-- STORED DATA follows --
(** C5, amended: in Resize mode, [w] increases the size by one cell in
    both dimensions exactly when the size before the step is strictly
    below [DISPLAY_WIDTH / 2] and [DISPLAY_HEIGHT / 2] (integer halves) in
    both dimensions; otherwise the entity is unchanged.  The mode, the
    position and the velocity stay as they are.  For a size of whole
    cells the grown size is the next whole size and at most the half. *)
Theorem resize_grows_below_half e :
  handle_command prec emax tty (key "w") RESIZE e
  = (RESIZE,
     if size_below_half prec emax tty (size e)
     then mk_entity (pos e) (delta e) (grown_size prec emax e)
     else e)
  /\ (forall kx ky,
        1 <= kx <= 65535 -> 1 <= ky <= 65535 ->
        size e = mk_vec2 (of_int prec emax kx) (of_int prec emax ky) ->
        size_below_half prec emax tty (size e) = true ->
        grown_size prec emax e
        = mk_vec2 (of_int prec emax (kx + 1)) (of_int prec emax (ky + 1))
        /\ kx + 1 <= MAX_ENTITY_WIDTH tty
        /\ ky + 1 <= MAX_ENTITY_HEIGHT tty).
Proof.
  split; [ exact (handle_command_resize_w e) | ].
  intros kx ky Hkx Hky Hsize Hbelow.
  destruct max_entity_bounds as [Hw Hh].
  unfold size_below_half in Hbelow. rewrite Hsize in Hbelow.
  cbn [x y] in Hbelow. apply andb_true_iff in Hbelow.
  destruct Hbelow as [Hx Hy].
  apply of_int_flt_inv in Hx; try lia. apply of_int_flt_inv in Hy; try lia.
  unfold grown_size. rewrite Hsize. cbn [x y].
  rewrite !fadd_of_int_1 by lia.
  split; [ reflexivity | lia ].
Qed.

(** C7, amended: for every velocity whose two components are both numbers
    of the format strictly between zero and the viewport extent
    ([0 < x < DISPLAY_WIDTH] and [0 < y < DISPLAY_HEIGHT]), the Speed-mode
    doubling ([w]) followed by the Speed-mode halving ([s]) returns the
    entity it started from, and on each component halving the doubled
    value gives the value back, exactly also in floating point.  The two
    guards test both components together, so one component within the
    bounds is not enough: see [speed_halve_needs_both_components]. *)
Theorem speed_halve_undoes_double e :
  vec2_valid prec emax (delta e) = true ->
  delta_above_min prec emax (delta e) = true ->
  delta_below_extent prec emax tty (delta e) = true ->
  handle_command prec emax tty (key "s") SPEED
    (snd (handle_command prec emax tty (key "w") SPEED e))
  = (SPEED, e)
  /\ halve_component prec emax (double_component prec emax (x (delta e)))
     = x (delta e)
  /\ halve_component prec emax (double_component prec emax (y (delta e)))
     = y (delta e).
Proof.
  intros Hvalid Hmin Hmax.
  destruct display_bounds as [Hw Hh].
  unfold vec2_valid in Hvalid. apply andb_true_iff in Hvalid.
  destruct Hvalid as [Hvx Hvy].
  pose proof Hmin as Hmin'. unfold delta_above_min in Hmin'.
  apply andb_true_iff in Hmin'. destruct Hmin' as [Hpx Hpy].
  pose proof Hmax as Hmax'. unfold delta_below_extent in Hmax'.
  apply andb_true_iff in Hmax'. destruct Hmax' as [Hbx Hby].
  destruct (halve_double_component prec emax Hprec Hemax (x (delta e))
              (DISPLAY_WIDTH tty) Hw Hvx Hpx Hbx) as [Hx Hx0].
  destruct (halve_double_component prec emax Hprec Hemax (y (delta e))
              (DISPLAY_HEIGHT tty) Hh Hvy Hpy Hby) as [Hy Hy0].
  split; [ | split; assumption ].
  rewrite handle_command_speed_w, Hmax.
  cbn [snd]. rewrite handle_command_speed_s.
  unfold delta_above_min, doubled_delta. cbn [delta pos size x y].
  unfold MIN_ENTITY_DELTA_X, MIN_ENTITY_DELTA_Y.
  rewrite Hx0, Hy0, Hx, Hy. cbn [andb].
  destruct e as [p [dx dy] sz]. reflexivity.
Qed.

End Modes.

(** C5, as stated, fails: in an 80x25 terminal ([DISPLAY_HEIGHT = 24],
    half of it 12) the entity of size (12, 11) is grown by [w] to
    (13, 12), a size that is not strictly below half the viewport. *)
Lemma resize_grows_up_to_half :
  size_below_half x87_prec x87_emax tty_80x25
    (grown_size x87_prec x87_emax entity_size_12_11) = false
  /\ size (snd (handle_command x87_prec x87_emax tty_80x25 (key "w") RESIZE
                 entity_size_12_11))
     = mk_vec2 (x87_int 13) (x87_int 12)
  /\ size (snd (handle_command x87_prec x87_emax tty_80x25 (key "w") RESIZE
                 entity_size_12_11))
     <> size entity_size_12_11.
Proof.
  split; [ vm_compute; reflexivity | ].
  split; [ vm_compute; reflexivity | ].
  vm_compute. discriminate.
Qed.
(* ===== verification/Prelude.v ===== *)
(** * Verification of xv6-k230

    xv6-k230 is the xv6 teaching kernel on the Kendryte K230 board: a Unix-like kernel with processes,
    paged virtual memory with copy-on-write and demand-zero pages, a logging file system on a RAM disk,
    pipes, a console and 21 system calls, with a shell and small programs, and a program that builds the
    disk image.  This library translates the C code under src/kernel, src/user and src/mkfs into
    executable definitions, function by function, and proves what makes each part correct.

    ** How the parts interact

    A trap enters [usertrap] (trap.c), which calls [syscall] (syscall.c), whose handlers (sysproc.c,
    sysfile.c, exec.c) use the process table (proc.c), open files and pipes (file.c, pipe.c), the file
    system (fs.c) and the console (uart.c).  The file system updates disk blocks only through the
    log (log.c), the log reads and writes them through the buffer cache (bio.c), and the cache through
    the RAM disk (ramdisk.c).  Processes and page tables (vm.c) live in pages of the page allocator
    (kalloc.c).  All of it uses spin locks (spinlock.c), sleep locks (sleeplock.c) and string.c.
    The user programs reach the kernel through system calls only; mkfs runs on the build machine and
    writes the image that becomes the RAM disk.

    ** How the code is represented

    A kernel function is a value of [M S A = kctx -> S -> outcome S A] (this file): it runs on a state
    [S] with what the CPU knows (the spin locks held, the wake-ups issued, the current pid) and ends in
    [Ret], [Panic], [Asleep] or [NoFuel].  The state of a component is a record with the fields of the C
    structure; a component that contains another reaches it through a lens ([zoom]).  Pointers into
    a table are indices, pointers to memory are addresses; w-bit integers are [Z] with the wrap written
    out (file Machine); an access outside an array is the outcome [undefined].

    [acquire] and [release] are those of one CPU and check for self-deadlock and for releasing a lock that
    is not held; the interleaving of CPUs is the subject of file Spinlock, of [lstep] in file Log and of
    [mstep] in file Sched.  A run of a function ends where it sleeps.  A function that sleeps and then
    simply starts over is run again from its beginning ([acquiresleep], [begin_op], [kwait], [piperead]);
    one that sleeps with work in progress returns that work and takes it back when it continues
    ([pipewrite_from], [consoleread_from], [uartwrite], [pause_from]).

    ** Files

    - Prelude: locks, channels, the kernel monad, its lemmas and tactics.
    - Machine: fixed-width integers, memory, constants (types.h, param.h, memlayout.h, riscv.h, fs.h).
    - Ring: ring buffers indexed by wrapping counters, shared by pipe.c and uart.c.
    - Kstring: string.c.
    - Spinlock: spinlock.c, one memory operation at a time on any number of CPUs.
    - Sleeplock: sleeplock.c.
    - Kalloc: kalloc.c, with the abstract pool of pages it implements.
    - BlockCache: the interface between bio.c and log.c (classes [BlockCacheOps], [BlockCache]).
    - Bio: bio.c and ramdisk.c; its last instance shows that they satisfy BlockCache.
    - Sd: k230_sd.c, for any controller that behaves as the SDHCI standard says (class [SdHost]), on a
      platform that carries out the driver's one misaligned store ([SplitStores]).
    - Log: log.c, proved for every BlockCache and then run over Bio.
    - TxStore: the interface between log.c and fs.c (classes [TxOps], [TxStore]) and the instance
      for the log.
    - Fs: fs.c, proved for every TxStore.  Further theorems about it are in Dir (directories as lists
      of entries), Fswrite (writei, and bmap when it allocates) and Dirlink (dirlink).
    - Vm: vm.c.   - Kvm: the page table of the kernel and the first one of a process as a whole.
    - Fork: two processes after uvmcopy.
    - Boot: start.c, timer.c, plic.c, wdt.c and the register accessors of riscv.h.
    - Proc: proc.c, less the functions that use open files.
    - Sched: the functions of Proc on the process table, statement by statement, on any number of CPUs.
    - File: file.c and pipe.c; what they use of the process is class [ProcOps], and [UserOps] of Fs.
    - Console: uart.c; what it uses of the process is class [TtyOps].
    - Kernel: all components in one state, the remaining functions of proc.c, argument fetching
      (syscall.c), sysproc.c; the instances of [UserOps], [ProcOps] and [TtyOps] for the process table.
    - Sysfile: sysfile.c.   - Exec: exec.c.   - Trap: the dispatch of syscall.c, and trap.c.
    - Main: main.c, the initialisers it calls, the scheduler's loop, panic, and test_proc.c.
    - Mkfs: mkfs.c.   - Image: the kernel of the files above started on an image of Mkfs.
    - Ulib: ulib.c.   - Umalloc: umalloc.c; [sbrk] is class [Sbrk].
    - Grep: grep.c; [read] is class [ReadStream].   - Sh: the parser of sh.c.   - Shrun: its [runcmd].
    - Uprog: printf.c, cat.c, echo.c, ls.c, mkdir.c, rm.c, init.c as trees of system calls; what they
      rely on is stated by classes such as [CatOps].
    - System: such trees as processes of the kernel model.   - Usertests: usertests.c and schedtest.c.
    - Tested: the kernel, from a disk image of Mkfs, running some tests of Usertests, as a check of the
      definitions by computation.

    ** What the theorems show

    - Disk (Bio, Log): the linked-list cache is a cache of the device with least-recently-used
      replacement; a commit is atomic under power failure after any of its block writes, recovery
      can be repeated, an operation of at most MAXOPBLOCKS updates is applied as a whole when enough buffers are
      free, and admission keeps the log from overflowing for every interleaving of operations.
      [full_log_panics] shows the limit: with NBUF = LOGBLOCKS a full log leaves commit without a buffer.
      The SD card driver (Sd) is a disk of blocks for every controller that follows the standard, on such a platform.
    - File system (Fs, Dir, Fswrite, Dirlink): block allocation; reading and writing of a file through
      direct and indirect blocks, with the blocks that writing allocates, and that a chunk of
      filewrite stays within MAXOPBLOCKS logged blocks; lookup and insertion of directory entries; the
      round trip of an inode through the disk, uniqueness of in-memory inodes, and path resolution as a
      walk over the parts of the path.
    - Disk image (Mkfs, Image): mkfs writes a file system with the files it is given, and the kernel,
      started on the image, finds each file by its name and reads its bytes.
    - Files, pipes, console (File, Console): pipes and the console input refine FIFO queues and a line
      discipline, across the wrap of their counters; number printing stays within its buffer.
    - System calls (Sysfile, Exec): sharing by dup, the bounds of exec's argument stack.
    - Memory (Kalloc, Vm, Kstring): the free list and the reference counts implement a pool of pages with
      owners; page-table updates have the intended effect on the flat view of the table; copies between
      kernel and user memory move exactly the bytes asked for, and page faults are transparent.
      After the copy-on-write fork (Fork) the child reads what the parent read, and what one of them
      writes the other does not see.
    - Processes (Spinlock, Sched, Proc): mutual exclusion of spin locks; no process on two CPUs, for every
      interleaving of the statements of proc.c; on one CPU, that a pass of the scheduler serves every runnable process,
      and what exit and wait do to the table.
    - Start-up (Boot, Kvm, Main): [start] enters main in supervisor mode whatever the registers held;
      the kernel's page table maps its text without write permission, each stack between two
      unmapped pages and everything else to itself; [main] returns with every component
      initialised and the first process ready to run.
    - User programs: grep prints the lines in which the pattern, read as a language, occurs (without NUL bytes
      and lines too long for its buffer); the areas
      that malloc hands out are disjoint; the shell's parser decides a grammar, returns what the grammar
      means and leaves its words as separate strings; [runcmd] starts the programs of a command with
      their files and pipes connected as it says, under idealised system calls ([launch]).

    ** Fuel

    A loop whose bound is not structural takes a number of iterations computed from its arguments:
    [rw_fuel] (n / BSIZE + 2: every iteration of readi and writei but the first and last moves a whole
    block), [dir_fuel] (one per directory entry), [copy_fuel] (len / PGSIZE + 2, likewise by pages),
    [map_fuel] (one per page), one per bitmap block for balloc, the length of the path for namex, the
    number of bytes for the loops of pipes and console, 64 digits for printint; the length of the input
    plus one for grep, 2 * blocks + 4 for the search of malloc, 4 * (length + 1) for the calls of the
    shell's parser. Test programs run on the kernel for at most 2000 system calls and switches, and the
    loops of usertests.c that only the kernel ends take a bound. The loops of the SD card driver run
    under [kloop], with the bounds of the code (0x500001 and 0xFFFFFFF polls) and 2^32 where it has
    none. The theorems about these loops state that they return, so [NoFuel] is excluded where they
    apply.

    ** Not modelled

    Assembly (entry.S, swtch.S, trampoline.S, kernelvec.S): a context switch is where a function ends.
    Text printed for diagnosis, except that of printf itself.  The linker symbols [end] and [trampoline]
    are parameters; so are the contents of uninitialised stack memory that reach user space.  Memory is
    sequentially consistent, so the fences of spinlock.c and main.c are left out. *)

From stdpp Require Import base list gmap sets functions strings numbers.
From Stdlib Require Import ZArith Lia.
-- STORED DATA concluded --
DIRECTIONS FOR THIS TASK
Each line above that contains the word "Fork" counts once; give the total and no other text.

EXERCISE OUTPUT
2